Berndt's monument was completed in 1897 and was unveiled to the public on Sunday September 26, 1897 to a crowd of several thousand people. So many patrons turned out to see the monument that New Ulm was described as the "German Mecca" by the New Ulm Review. The monument underwent several renovations throughout the years including spot repairs, reinforcement of the metal sculpture, and water leaks among others.

The Hermann Heights Monument was added to the National Register of Historic Places on October 2, 1973 and is listed as a culturally significant monument to both the city of New Ulm and Brown County, as well as German Americans. In 2000 the 106th United States Congress recognized Berndt's monument as a culturally significant symbol to the contributions of Germans in the United States.

== Personal life ==
Berndt married Wilhelmina "Mina" Kiesling (1844-1933) whose family was from the Kingdom of Saxony and were among the first of the people to settle New Ulm. In total the Berndt's had 12 children, 7 boys and 5 girls. One of Berndt's daughters, Sophia "Sophie" Berndt, would marry William Pfaender Jr., the son of William Pfaender. Another one of Berndt's daughters, Ida Berndt, married the famous artist Anton Gag but would die at the young age of 23.

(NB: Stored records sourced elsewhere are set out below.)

(* ===== verification/LiftJob.v ===== *)
(** * The lift job state model

    The persisted job record (packages/publisher/src/lift-job-types.ts) and
    the one place that builds canonical jobs
    (packages/publisher/src/lift-job-state-model.ts): the per-state
    construction table, the strict durable projection, the administrative
    transition with its immutability and transaction-evidence checks, and the
    proof-resolved failure constructor.

    The queued operation's request is a payload that this code copies and
    compares through its JSON text; it is a type parameter [Request] with the
    text function [jsonOf]. *)

From Stdlib Require Import Strings.Ascii.
From S2P Require Import Prelude LiftJobStates.

(** ** JavaScript objects

    [own A] is an optional property of an object: [None] when the object has
    no such own property, [Some None] when the property holds [undefined]. *)

Abbreviation own A := (option (option A)).

(** [patch.field] *)
Definition ownValue {A : Type} (p : own A) : option A := mjoin p.

(** The property after [{ ...current, ...patch }]. *)
Definition override {A : Type} (p : own A) (cur : option A) : option A :=
  match p with Some v => v | None => cur end.

(** [a ?? b] *)
Definition nullish {A : Type} (a b : option A) : option A :=
  match a with Some v => Some v | None => b end.

(** ** lift-job-types.ts *)

Inductive tsField : Type :=
| acceptedAt | claimedAt | validatedAt | broadcastAt | rpcAcceptedAt | receiptObservedAt
| finalityObservedAt | includedAt | finalizedAt | failedAt | lastRetriedAt | nextRetryAt
| lastRecoveredAt | updatedAt.

#[export] Instance tsField_eq_dec : EqDecision tsField.
Proof. solve_decision. Defined.

(** [LiftJobTimestamps], by field. *)
Definition LiftJobTimestamps : Type := tsField -> option Z.

(** A timestamps object of a patch, with the properties it has. *)
Definition TimestampsPatch : Type := tsField -> own Z.

Record LiftJobRetryMetadata : Type := {
  rt_retryCount : Z;
  rt_maxRetries : Z;
  rt_lastRetryReason : option string
}.

Inductive operation_kind : Type := create | update.

#[export] Instance operation_kind_eq_dec : EqDecision operation_kind.
Proof. solve_decision. Defined.

(** [LiftJobResettableState] (lift-job-states.ts) *)
Inductive LiftJobResettableState : Type := rClaimed | rValidated | rBroadcast | rIncluded.

Definition resettableState (s : LiftJobResettableState) : LiftJobState :=
  match s with
  | rClaimed => claimed | rValidated => validated | rBroadcast => broadcast | rIncluded => included
  end.

(** [LiftJobChainRecoverableState] (lift-job-states.ts) *)
Inductive LiftJobChainRecoverableState : Type := crBroadcast | crIncluded.

Definition chainRecoverableState (s : LiftJobChainRecoverableState) : LiftJobState :=
  match s with crBroadcast => broadcast | crIncluded => included end.

Record LiftJobRecoveryResetToAccepted : Type := {
  rr_recoveredFromStatus : LiftJobResettableState;
  rr_txHashChecked : option string;
  rr_txHashAccounted : option bool;
  rr_operationKind : option operation_kind;
  rr_walletIdChecked : option string;
  rr_nonceChecked : option Z;
  rr_note : option string
}.

Record LiftJobRecoveryFinalizedFromChain : Type := {
  rf_recoveredFromStatus : LiftJobChainRecoverableState;
  rf_txHashChecked : string;
  rf_note : option string
}.

Inductive LiftJobRecoveryMetadata : Type :=
| ResetToAccepted (r : LiftJobRecoveryResetToAccepted)
| FinalizedFromChain (r : LiftJobRecoveryFinalizedFromChain).

Record LiftJobClaimMetadata : Type := {
  cl_walletId : string;
  cl_claimedBy : option string;
  cl_claimToken : option string;
  cl_claimLeaseExpiresAt : option Z
}.

Inductive LiftTransitionType : Type := CREATE | MUTATE | REVOKE.

Record LiftJobValidationMetadata : Type := {
  va_canonicalRoots : list string;
  va_canonicalRootMap : list (string * string);
  va_swmQuadCount : Z;
  va_authorityProofRef : string;
  va_transitionType : LiftTransitionType;
  va_priorVersion : option string
}.

Record LiftJobBroadcastMetadata : Type := {
  br_txHash : string;
  br_walletId : string;
  br_merkleRoot : option string;
  br_publicByteSize : option Z;
  br_nonce : option Z;
  br_operationKind : option operation_kind
}.

Record LiftJobInclusionMetadata : Type := {
  in_txHash : string;
  in_blockNumber : Z;
  in_blockHash : option string;
  in_blockTimestamp : option Z
}.

(** [StructurallyValidLiftJobInclusion]: an old row may lack the hash. *)
Record StructurallyValidLiftJobInclusion : Type := {
  si_txHash : option string;
  si_blockNumber : Z;
  si_blockHash : option string;
  si_blockTimestamp : option Z
}.

Record LiftJobOpaqueFinalizationIdentifiers : Type := {
  op_batchId : own string;
  op_startKAId : own string;
  op_endKAId : own string
}.

Inductive finalization_mode : Type := published | noop | local.

Record LiftJobFinalizationMetadata : Type := {
  fz_mode : option finalization_mode;
  fz_txHash : option string;
  fz_ual : option string;
  fz_batchId : option string;
  fz_startKAId : option string;
  fz_endKAId : option string;
  fz_opaqueIdentifiers : option LiftJobOpaqueFinalizationIdentifiers;
  fz_publisherAddress : option string
}.

Record LiftJobControlPlaneRefs : Type := {
  cp_jobRef : option string;
  cp_walletLockRef : option string
}.

(** [LiftJobAdmissionMetadata] *)
Record LiftJobAdmissionMetadata : Type := { ad_byAgentAddress : string }.

#[export] Instance admission_eq_dec : EqDecision LiftJobAdmissionMetadata.
Proof. solve_decision. Defined.

(** [LiftJobBase] without its status. *)
Record LiftJobBase (Request : Type) : Type := {
  jobId : string;
  jobSlug : string;
  request : Request;
  admission : option LiftJobAdmissionMetadata;
  timestamps : LiftJobTimestamps;
  retries : LiftJobRetryMetadata;
  recovery : option LiftJobRecoveryMetadata;
  controlPlane : option LiftJobControlPlaneRefs
}.
Arguments jobId {Request}. Arguments jobSlug {Request}. Arguments request {Request}.
Arguments admission {Request}. Arguments timestamps {Request}. Arguments retries {Request}.
Arguments recovery {Request}. Arguments controlPlane {Request}.

(** A job: the union of lift-job-types.ts is the predicate [canonical] below. *)
Record LiftJob (Request : Type) : Type := {
  j_base : LiftJobBase Request;
  j_status : LiftJobState;
  j_claim : option LiftJobClaimMetadata;
  j_validation : option LiftJobValidationMetadata;
  j_broadcast : option LiftJobBroadcastMetadata;
  j_inclusion : option LiftJobInclusionMetadata;
  j_finalization : option LiftJobFinalizationMetadata;
  j_failure : option LiftJobFailureMetadata
}.
Arguments j_base {Request}. Arguments j_status {Request}. Arguments j_claim {Request}.
Arguments j_validation {Request}. Arguments j_broadcast {Request}. Arguments j_inclusion {Request}.
Arguments j_finalization {Request}. Arguments j_failure {Request}.

(** [StructurallyValidLiftJobPayload] *)
Record StructurallyValidLiftJobPayload (Request : Type) : Type := {
  s_base : LiftJobBase Request;
  s_status : string;
  s_claim : option LiftJobClaimMetadata;
  s_validation : option LiftJobValidationMetadata;
  s_broadcast : option LiftJobBroadcastMetadata;
  s_inclusion : option StructurallyValidLiftJobInclusion;
  s_finalization : option LiftJobFinalizationMetadata;
  s_failure : option LiftJobFailureMetadata
}.
Arguments s_base {Request}. Arguments s_status {Request}. Arguments s_claim {Request}.
Arguments s_validation {Request}. Arguments s_broadcast {Request}. Arguments s_inclusion {Request}.
Arguments s_finalization {Request}. Arguments s_failure {Request}.

(** A broadcast object of a patch, with the optional properties it has. *)
Record BroadcastPatch : Type := {
  bp_txHash : string;
  bp_walletId : string;
  bp_merkleRoot : own string;
  bp_publicByteSize : own Z;
  bp_nonce : own Z;
  bp_operationKind : own operation_kind
}.

Record InclusionPatch : Type := {
  ip_txHash : string;
  ip_blockNumber : Z;
  ip_blockHash : own string;
  ip_blockTimestamp : own Z
}.

(** [LiftJobTransitionPatch] *)
Record LiftJobTransitionPatch (Request : Type) : Type := {
  p_jobId : own string;
  p_jobSlug : own string;
  p_request : own Request;
  p_admission : own LiftJobAdmissionMetadata;
  p_timestamps : option TimestampsPatch;
  p_retries : own LiftJobRetryMetadata;
  p_recovery : own LiftJobRecoveryMetadata;
  p_controlPlane : own LiftJobControlPlaneRefs;
  p_claim : option LiftJobClaimMetadata;
  p_validation : option LiftJobValidationMetadata;
  p_broadcast : option BroadcastPatch;
  p_inclusion : option InclusionPatch;
  p_finalization : option LiftJobFinalizationMetadata;
  p_failure : option LiftJobFailureMetadata
}.
Arguments p_jobId {Request}. Arguments p_jobSlug {Request}. Arguments p_request {Request}.
Arguments p_admission {Request}. Arguments p_timestamps {Request}. Arguments p_retries {Request}.
Arguments p_recovery {Request}. Arguments p_controlPlane {Request}. Arguments p_claim {Request}.
Arguments p_validation {Request}. Arguments p_broadcast {Request}. Arguments p_inclusion {Request}.
Arguments p_finalization {Request}. Arguments p_failure {Request}.

(** The fields the construction table names. *)
Inductive ConstructionField : Type :=
| f_claim | f_validation | f_broadcast | f_inclusion | f_finalization | f_failure | f_recovery.

Inductive ImmutableField : Type :=
| im_jobId | im_jobSlug | im_request | im_admission | im_acceptedAt | im_maxRetries.

(** The field lists of [assertTransactionEvidenceRetained]. *)
Inductive BroadcastEvidenceField : Type := be_txHash | be_walletId | be_nonce | be_operationKind.
Inductive InclusionEvidenceField : Type := ie_txHash | ie_blockNumber | ie_blockHash | ie_blockTimestamp.
Inductive RecoveryEvidenceField : Type :=
| re_action | re_recoveredFromStatus | re_txHashChecked | re_txHashAccounted
| re_operationKind | re_walletIdChecked | re_nonceChecked.

(** The errors thrown by the state model. *)
Inductive lift_error : Type :=
| FieldRequired (field : string)
| FieldForbidden (field : ConstructionField) (status : string)
| FailedRecoveryNotReset
| RecoveryForbiddenForFailed
| InvalidTransition (from to : LiftJobState)
| FieldImmutable (field : ImmutableField)
| FailureOriginDiscardsEvidence (origin : LiftJobActiveState) (status : LiftJobState)
| BroadcastEvidenceDiscarded
| BroadcastFieldChanged (field : BroadcastEvidenceField)
| InclusionEvidenceDiscarded
| InclusionFieldChanged (field : InclusionEvidenceField)
| RecoveryFieldChanged (field : RecoveryEvidenceField)
| RevertedFailureCode.

(** ** Construction (lift-job-state-model.ts) *)

Definition requiredLiftJobField {A : Type} (value : option A) (path : string) : result lift_error A :=
  match value with None => Err (FieldRequired path) | Some v => Ok v end.

(** The loop [for (const field of fields) if (defined) throw]. *)
Fixpoint rejectFields (isDefined : ConstructionField -> bool) (fields : list ConstructionField)
    (status : string) : result lift_error unit :=
  match fields with
  | [] => Ok tt
  | field :: rest =>
      throw (FieldForbidden field status) when isDefined field;
      rejectFields isDefined rest status
  end.

Definition is_defined {A : Type} (o : option A) : bool :=
  match o with Some _ => true | None => false end.

Definition payloadDefines {Request : Type} (job : StructurallyValidLiftJobPayload Request)
    (field : ConstructionField) : bool :=
  match field with
  | f_claim => is_defined (s_claim job)
  | f_validation => is_defined (s_validation job)
  | f_broadcast => is_defined (s_broadcast job)
  | f_inclusion => is_defined (s_inclusion job)
  | f_finalization => is_defined (s_finalization job)
  | f_failure => is_defined (s_failure job)
  | f_recovery => is_defined (recovery (s_base job))
  end.

Definition rejectDefinedLiftJobFields {Request : Type} (job : StructurallyValidLiftJobPayload Request)
    (fields : list ConstructionField) : result lift_error unit :=
  rejectFields (payloadDefines job) fields (s_status job).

Berndt was a very active member in the New Ulm community. He was an original member of the local Turner Hall, the Sons of Hermann, and local Freemason lodge where he held the rank of Tyler.

== Later life ==
Berndt's later work includes a variety of parade triumphal arches and ice palaces among other projects in New Ulm. Berndt died on July 13, 1916 in New Ulm at the age of 84. His funeral rites were conducted by the Sons of Hermann.

== Notable works ==
Several of Berndt's works can still be seen in New Ulm, Minnesota including:

- The First New Ulm Turner Hall (destroyed by fire during the Battles of New Ulm).
- The Hermann Heights Monument.
- The Grand Hotel (New Ulm, Minnesota).
- Local Whisky distillery owner Henry A. Subilia's house at 504 South Minnesota Street in New Ulm (demolished).
- The Julius Berndt House (demolished).
- The Brown County Courthouse (Minnesota).